De leur côté, les États-Unis ont cherché à se justifier, dimanche. Selon le secrétaire d’État, John Kerry, ces opérations ont été «appropriées et légales.» Violer la souveraineté territoriale d’un État indépendant, et enlever un citoyen certes recherché, mais pas encore condamné, seraient donc des actes légaux selon Washington.
Il est à se demander dès lors comment réagiraient les Américains si les Libyens déterminaient l’identité de l’ordonnateur de cet acte de piraterie caractérisé, quand bien même ce serait Obama, et montaient une hardie opération-commando afin de l’enlever sur le territoire US, afin de le transférer vers la Libye pour le garder au secret, le torturer, et peut-être même l’éliminer physiquement.
Qualifiant la capture d’Abou Anas al-Libi, samedi 4 octobre, d’«enlèvement», le gouvernement libyen a affirmé ne pas avoir été préalablement informé et avoir «contacté les autorités américaines pour leur demander des explications», tout en rappelant qu’il était lié à Washington par un «partenariat stratégique.»

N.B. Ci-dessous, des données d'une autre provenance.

(** X17. With a [sort.Sort] that only permutes, [Improve] can be applied
    tick after tick to a new ordering, whatever the frames hold, as long as
    every baseline has at least the objects the ordering was made for: no
    application indexes out of range, and after each one the four tables
    are permutations of the tables of the new ordering.  The order of
    [byDelta], declared outside the file, is any comparison of two
    entries. *)
Theorem Improve_keeps_the_tables (deltas : Deltas) (ticks : list (Deltas * Deltas)) :
  SortMore.permutes sort_Sort ->
  Forall (fun tick => (length deltas <= length (snd tick))%nat) ticks ->
  exists orders,
    Improve_each sort_Sort byDelta_Less (NewOrdering deltas) ticks = Ok orders /\
    length orders = length ticks /\
    Forall (fun order => same_tables order (NewOrdering deltas)) orders.
Proof.
  intros Hperm Hticks.
  assert (Hstart : same_tables (NewOrdering deltas) (NewOrdering deltas))
    by (repeat split; reflexivity).
  revert Hstart. generalize (NewOrdering deltas) at 1 3 as order.
  induction Hticks as [| [historic baseline] ticks Hlen _ IH]; intros order Horder.
  - exists []. repeat split. constructor.
  - cbn [Improve_each snd] in *.
    destruct (Improve_same_tables deltas order historic baseline Hperm Hlen Horder)
      as (order1 & Hrun & Hsame).
    rewrite Hrun. cbn [mbind result_mbind result_bind].
    destruct (IH order1 Hsame) as (orders & Heach & Hlength & Hall).
    rewrite Heach. cbn [mbind result_mbind result_bind].
    exists (order1 :: orders). split; [reflexivity |].
    split; [cbn; rewrite Hlength; reflexivity |].
    constructor; assumption.
Qed.

End ImproveTicks.

Lemma Improve_keeps_the_tables_witness :
  exists orders,
    Improve_each Sort.short_sort (fun _ _ _ _ => false) (NewOrdering seven)
                 [(seven, seven); (seven, replicate 8 zero_Delta)] = Ok orders /\
    length orders = 2%nat /\
    Forall (fun order => same_tables order (NewOrdering seven)) orders.
Proof.
  apply (Improve_keeps_the_tables Sort.short_sort (fun _ _ _ _ => false) seven
           [(seven, seven); (seven, replicate 8 zero_Delta)] short_sort_permutes).
  repeat constructor; cbn; lia.
Defined.

(** ** improveApprox *)

Import Approx.

Section ApproxPass.

Variable deltas : Deltas.
Variable get : Delta -> Z.

Local Abbreviation key := (byGetter_key deltas get).

Lemma index_at_index (i : Z) :
  in_range deltas i = true -> Physics.index deltas i = Ok (at_index deltas i).
Proof.
  unfold in_range, Physics.index, at_index. intros Hi.
  apply andb_true_iff in Hi as [Hlo Hhi].
  apply Z.leb_le in Hlo. apply Z.ltb_lt in Hhi.
  destruct (i <? 0) eqn:Hneg; [apply Z.ltb_lt in Hneg; lia |].
  destruct (lookup_lt_is_Some_2 deltas (Z.to_nat i) ltac:(lia)) as [d Hd].
  unfold Deltas in *. rewrite !Hd. reflexivity.
Qed.

Lemma swap_neighbours (done rest : list Z) (x y : Z) :
  <[S (length done) := x]> (<[(S (length done) - 1)%nat := y]> (done ++ x :: y :: rest))
  = (done ++ [y]) ++ x :: rest.
Proof.
  replace (S (length done) - 1)%nat with (length done + 0)%nat by lia.
  rewrite insert_app_r. cbn [insert list_insert].
  replace (S (length done)) with (length done + 1)%nat by lia.
  rewrite insert_app_r. cbn [insert list_insert].
  rewrite <- app_assoc. reflexivity.
Qed.
(** * MCP4EDA: the orchestration core of [src/index.ts]

    A shallow embedding of the EDA tool server: parameter validation, the
    process runner with its kill timer, the project registry, the six flow
    drivers and the tool-call handler, followed by the properties that the
    specification states about them.

    Conventions of the embedding.
    - A JavaScript string is a [string]; one character stands for one
      UTF-16 code unit.
    - A value that the source serialises with [JSON.stringify(v, null, 2)]
      is kept as the [json] value [v] being serialised.
    - An [async] function is a [prog]: a tree of calls to the outside world
      (file system, child processes, [Math.random], the console) whose
      answers the environment chooses; [await] of a rejected promise throws.
    - Node built-ins whose code is not part of the repository ([path.join],
      [path.basename], the regular-expression engine, [parseInt],
      [parseFloat]) are fields of the [Platform] class.
    - A JavaScript number is a [number]: a rational, one of the two
      infinities or NaN; [JSON.stringify] writes the last three as
      [null]. *)

From Stdlib Require Import String Ascii List ZArith QArith Lia Bool.
From stdpp Require Import base option list gmap strings pretty sorting.

Local Open Scope list_scope.
Set Warnings "-register-all".

(** ** JavaScript strings *)

Module JsString.

(** The double quote and the line feed, which the source writes inside
    template literals. *)
Definition dq : string := String (ascii_of_nat 34) EmptyString.
Definition nl : string := String (ascii_of_nat 10) EmptyString.

(** [s.substring(start, end)]: both indices are clamped to the length and
    swapped when [start > end]. *)
Definition substring (start stop : nat) (s : string) : string :=
  let lo := Nat.min start stop in
  let hi := Nat.max start stop in
  String.substring lo (hi - lo) s.

(** [s.endsWith(suffix)]. *)
Definition endsWith (suffix s : string) : bool :=
  let n := String.length s in
  let k := String.length suffix in
  (k <=? n)%nat && String.eqb (String.substring (n - k) k s) suffix.

(** [s.includes(needle)]. *)
Fixpoint includes (needle s : string) : bool :=
  String.prefix needle s ||
  match s with
  | EmptyString => false
  | String _ rest => includes needle rest
  end.

(** [s.toLowerCase()] on one code unit below 256: the ASCII capitals and
    the Latin-1 capitals (all of 192..222 but the multiplication sign). *)
Definition lower_char (c : ascii) : ascii :=
  let n := nat_of_ascii c in
  if ((65 <=? n) && (n <=? 90))%nat then ascii_of_nat (n + 32)
  else if ((192 <=? n) && (n <=? 222) && negb (n =? 215))%nat
       then ascii_of_nat (n + 32)
  else c.

Fixpoint toLowerCase (s : string) : string :=
  match s with
  | EmptyString => EmptyString
  | String c rest => String (lower_char c) (toLowerCase rest)
  end.

(** [parts.join(sep)]. *)
Fixpoint join (sep : string) (parts : list string) : string :=
  match parts with
  | [] => ""
  | [p] => p
  | p :: rest => p +:+ sep +:+ join sep rest
  end.

(** [hay] contains [needle] as a contiguous piece. *)
Definition contains (needle hay : string) : Prop :=
  ∃ before after, hay = before +:+ needle +:+ after.

(** The default order of [Array.prototype.sort] on strings: code units,
    left to right, a proper prefix first. *)
Definition sort (l : list string) : list string :=
  merge_sort String.le l.

End JsString.
(** What [to_json] writes and [from_json] reads back. *)
Lemma from_json_to_json (registry : list pyclass) (o r : obj A) (t : string) (ps : list string) :
  is_record o →
  cls_CAL_TYPE (obj_class o) = Some t →
  find_subclass_from_cal_type registry (@JStr A t) = Ok (obj_class o) →
  cls_cal_paras (obj_class o) = Some ps →
  "cal_type" ∉ field_names (obj_class o) →
  (∀ k, k ∈ ps → obj_attrs o !! k = Some PNone ∨ ∃ a, obj_attrs o !! k = Some (PArr a)) →
  (∀ k v, k ∉ ps → obj_attrs o !! k = Some v → v = PNone ∨ ∃ s, v = PStr s) →
  obj_class r = obj_class o →
  (∀ k, obj_attrs r !! k =
          if decide (k ∈ ps)
          then match obj_attrs o !! k with Some PNone => Some (PArr Nd0None) | x => x end
          else obj_attrs o !! k) →
  ∃ json_str, to_json o = Ok json_str ∧ from_json registry json_str = Ok r.
Proof.
  intros Hrec Ht Hfind Hps Htag Hparas Hplain Hcls Hattrs.
  exists (NumpyEncoder <$> <["cal_type" := PStr t]> (obj_attrs o)).
  split; [by apply to_json_record|].
  assert (obj_attrs o !! "cal_type" = None) as Hnone.
  { apply eq_None_not_Some. by intros ?%Hrec. }
  apply from_json_spec. simpl. rewrite Hcls.
  rewrite <- fmap_delete, delete_insert_id by done.
  exists (JStr t), ps. rewrite lookup_fmap, lookup_insert_eq. simpl.
  repeat split; try done.
  - intros k. rewrite lookup_fmap. intros [j Hj]. apply Hrec.
    destruct (obj_attrs o !! k); [by eexists | done].
  - intros k Hk. rewrite lookup_fmap, Hattrs, decide_True by done.
    destruct (Hparas k Hk) as [-> | [a ->]]; simpl.
    + by exists JNull, Nd0None.
    + exists (tolist a), a. by rewrite np_array_tolist.
  - intros k j Hk. rewrite lookup_fmap. intros Hj.
    destruct (obj_attrs o !! k) as [v|] eqn:Hv; [|done]. injection Hj as <-.
    destruct (Hplain k v Hk Hv) as [-> | [s ->]]; simpl; eauto.
  - intros k Hin Hout. rewrite lookup_fmap, Hattrs, decide_False by done.
    apply Hrec in Hin as [v Hv]. rewrite Hv. simpl.
    by destruct (Hplain k v Hout Hv) as [-> | [s ->]].
  - rewrite Hcls. intros [v Hv]. apply Hrec. rewrite Hattrs in Hv.
    destruct (decide _); destruct (obj_attrs o !! k) as [[]|]; by eauto.
  - rewrite Hcls. intros [v Hv]%Hrec. rewrite Hattrs, Hv.
    destruct (decide _); destruct v; by eauto.
Qed.

(** X4: a record of any registered class whose parameters are all arrays,
    and whose other fields are strings or unset, is read back from its JSON
    document as it was. *)
Theorem json_round_trip_any_class (registry : list pyclass) (o : obj A)
    (t : string) (ps : list string) :
  is_record o →
  cls_CAL_TYPE (obj_class o) = Some t →
  find_subclass_from_cal_type registry (@JStr A t) = Ok (obj_class o) →
  cls_cal_paras (obj_class o) = Some ps →
  "cal_type" ∉ field_names (obj_class o) →
  (∀ k, k ∈ ps → ∃ a, obj_attrs o !! k = Some (PArr a)) →
  (∀ k v, k ∉ ps → obj_attrs o !! k = Some v → v = PNone ∨ ∃ s, v = PStr s) →
  ∃ json_str, to_json o = Ok json_str ∧ from_json registry json_str = Ok o.
Proof.
  intros Hrec Ht Hfind Hps Htag Hparas Hplain.
  apply (from_json_to_json registry o o t ps); try done.
  - intros k Hk. right. by apply Hparas.
  - intros k. destruct (decide _) as [Hk|]; [|done].
    by destruct (Hparas k Hk) as [a ->].
Qed.
(** * ProjectManagementApp: the project screen, the dependency-graph editor,
      the timeline view and the schedule result, embedded and verified.

    The development follows the TypeScript sources of the front end:

    - [types/index.ts]           the records exchanged with the API;
    - [components/PERTChart.tsx] the dependency-graph editor ([onConnect],
                                 [hasCycle], its nodes and edges, its task
                                 forms) and the checklist of its detail
                                 panel;
    - [components/WBSView.tsx]   the timeline view ([getTaskCategory],
                                 [getDescriptionWithoutCategory],
                                 [getTaskPosition], [sortedTasks], its task
                                 forms and checklist);
    - [pages/ProjectDetail.tsx]  the project screen (dirty flag, members,
                                 project edit, recalculation);
    - [pages/ProjectList.tsx]    the list of projects, its pages and
                                 project creation with its member selection;
    - [pages/EmployeeList.tsx],
      [pages/EmployeeDetail.tsx] the list of employees, the page of one
                                 employee and their forms;
    - [utils/api.ts]             the requests.

    The schedule engine itself runs on the server, behind one of those
    requests: the handlers take its answer as [types/index.ts] declares it,
    and the engine with its result is modelled from the specification in
    [Engine].

    JavaScript values are modelled as the code uses them: strings are lists
    of UTF-16 code units, identifiers are integers rendered in decimal by
    [toString], the numbers that carry ratios are doubles, each given by the
    rational it denotes, with sums and differences rounded to the nearest
    double ([JSNumber]), and [Date] values are time values in milliseconds
    ([None] for an invalid date).
    Event handlers are programs of a small state-and-exception monad over the
    screen state; the API calls they issue are recorded in a log.  The
    handlers of the checklist and of the employee forms run over their own
    state, in a monad of the same kind ([Local]). *)

From stdpp Require Import base gmap sets list strings pretty relations.
From stdpp Require Import sorting.
From Equations Require Import Equations.
From Stdlib Require Import Ascii QArith Qminmax Qround Qabs Qpower Lqa.

Local Open Scope Z_scope.

(* [done] of stdpp clears hypotheses that its [case] has already used up. *)
#[global] Set Warnings "-clear-no-such-hyp".

(** ** JavaScript strings *)

Module JS.
(** [m[k] = v]: insert, or overwrite the entry already there. *)
Fixpoint map_assign (k : buffer) (v : V) (m : list (buffer * V))
  : list (buffer * V) :=
  match m with
  | [] => [(k, v)]
  | (k', v') :: m' =>
      if buffer_ltb k k' then (k, v) :: m
      else if buffer_ltb k' k then (k', v') :: map_assign k v m'
      else (k, v) :: m'
  end.

(** [m.emplace(k, v)]: insert, unless the key is already there. *)
Fixpoint map_emplace (k : buffer) (v : V) (m : list (buffer * V))
  : list (buffer * V) :=
  match m with
  | [] => [(k, v)]
  | (k', v') :: m' =>
      if buffer_ltb k k' then (k, v) :: m
      else if buffer_ltb k' k then (k', v') :: map_emplace k v m'
      else m
  end.

Fixpoint map_find (k : buffer) (m : list (buffer * V)) : option V :=
  match m with
  | [] => None
  | (k', v') :: m' => if buffer_eqb k k' then Some v' else map_find k m'
  end.

(** The invariant of [std::map]: keys strictly increasing. *)
Fixpoint map_sorted (m : list (buffer * V)) : bool :=
  match m with
  | [] => true
  | (k, _) :: m' =>
      match m' with
      | [] => true
      | (k', _) :: _ => buffer_ltb k k' && map_sorted m'
      end
  end.
End Map.

(** *** Structural equality *)

(** [std::equal] over two ranges of the same length. *)
Section Equal.
Context {A B : Type}.
Variable eq : A -> B -> bool.

Fixpoint equal (a : list A) (b : list B) : bool :=
  match a, b with
  | [], [] => true
  | x :: a', y :: b' => eq x y && equal a' b'
  | _, _ => false
  end.
End Equal.

(** [JsonNumber::operator==], on the two stored floats. *)
Definition JsonNumber_eq (number_ r_num : Z) : bool :=
  if Float.isinf32 number_ then Float.isinf32 r_num
  else if Float.isnan32 number_ then Float.isnan32 r_num
  else Float.sub32_is_zero number_ r_num.

(** The element test of [JsonTypedArray<float>::operator==]: [v] is
    [vec_[i]], [a] is [arr[i]]. *)
Definition F32_elem_eq (v a : Z) : bool :=
  if Float.isnan32 v then Float.isnan32 a
  else if Float.isinf32 v then Float.isinf32 a
  else Float.sub32_is_zero a v.

(** [JsonTypedArray<T, kind>::operator==] once the kinds agree. *)
Definition JsonTypedArray_eq (t : ElemType) (vec_ arr : list Z) : bool :=
  if negb (Nat.eqb (length vec_) (length arr)) then false
  else match t with
       | F32 => equal F32_elem_eq vec_ arr
       | F64 => equal Float.eq64 arr vec_
       | _ => equal Z.eqb arr vec_
       end.

(** [Value::operator==], by kind. [JsonArray::operator==] hands the elements
    to [std::equal] with the right operand's range first, so each element
    comparison has the operands the other way round: [Value_eq true x y] is
    [y == x], and [Value_eq false x y] is [x == y]. *)
Fixpoint Value_eq (swapped : bool) (x y : Json) {struct x} : bool :=
  match x, y with
  | JsonNull, JsonNull => true
  | JsonBoolean a, JsonBoolean b =>
      if swapped then Bool.eqb b a else Bool.eqb a b
  | JsonInteger a, JsonInteger b =>
      if swapped then b =? a else a =? b
  | JsonNumber a, JsonNumber b =>
      if swapped then JsonNumber_eq b a else JsonNumber_eq a b
  | JsonString a, JsonString b =>
      if swapped then buffer_eqb a b else buffer_eqb b a
  | JsonArray xs, JsonArray ys =>
      if negb (Nat.eqb (length xs) (length ys)) then false
      else equal (Value_eq (negb swapped)) xs ys
  | JsonObject xs, JsonObject ys =>
      Nat.eqb (length xs) (length ys) &&
      equal (fun e e' =>
               (if swapped then buffer_eqb (fst e') (fst e)
                else buffer_eqb (fst e) (fst e'))
               && Value_eq swapped (snd e) (snd e'))
            xs ys
  | JsonTypedArray t xs, JsonTypedArray t' ys =>
      ElemType_eqb t t' &&
      (if swapped then JsonTypedArray_eq t' ys xs
       else JsonTypedArray_eq t xs ys)
  | _, _ => false
  end.

(** [lhs == rhs] on documents. *)
Definition Json_eq (lhs rhs : Json) : bool := Value_eq false lhs rhs.

(** ** Decimal rendering *)

Definition digit_char (d : Z) : ascii := byte_of (48 + d).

Le fils du responsable d’Al-Qaïda enlevé, Abdallah al-Raghie, a pour sa part affirmé que le gouvernement libyen était impliqué dans l’enlèvement. «Ceux qui ont enlevé mon père sont des Libyens. Leur apparence est celle de Libyens et ils parlaient le dialecte libyen», a dit le jeune homme à des journalistes devant la maison familiale.
Tripoli a formellement démenti avoir donné son autorisation à ce raid, même s’il semble évident qu’il n’a pas pu être mené sans agents locaux. Selon les médias américains, l’opération a été menée par des Navy Seals, forces spéciales américaines célèbres pour le raid qui a conduit à la mort d’Oussama Ben Laden, assistés par le FBI et la CIA.
Un responsable américain a indiqué à l’AFP qu’Abou Anas avait été transporté à bord d’un navire de guerre de l’US Navy se trouvant dans la région, où il était actuellement interrogé. Sans faire référence à ces déclarations, le secrétaire américain à la Défense, Chuck Hagel, a expliqué dimanche qu’Abou Anas, recherché pour des attentats meurtriers commis en 1998, était désormais «détenu par les États-Unis.»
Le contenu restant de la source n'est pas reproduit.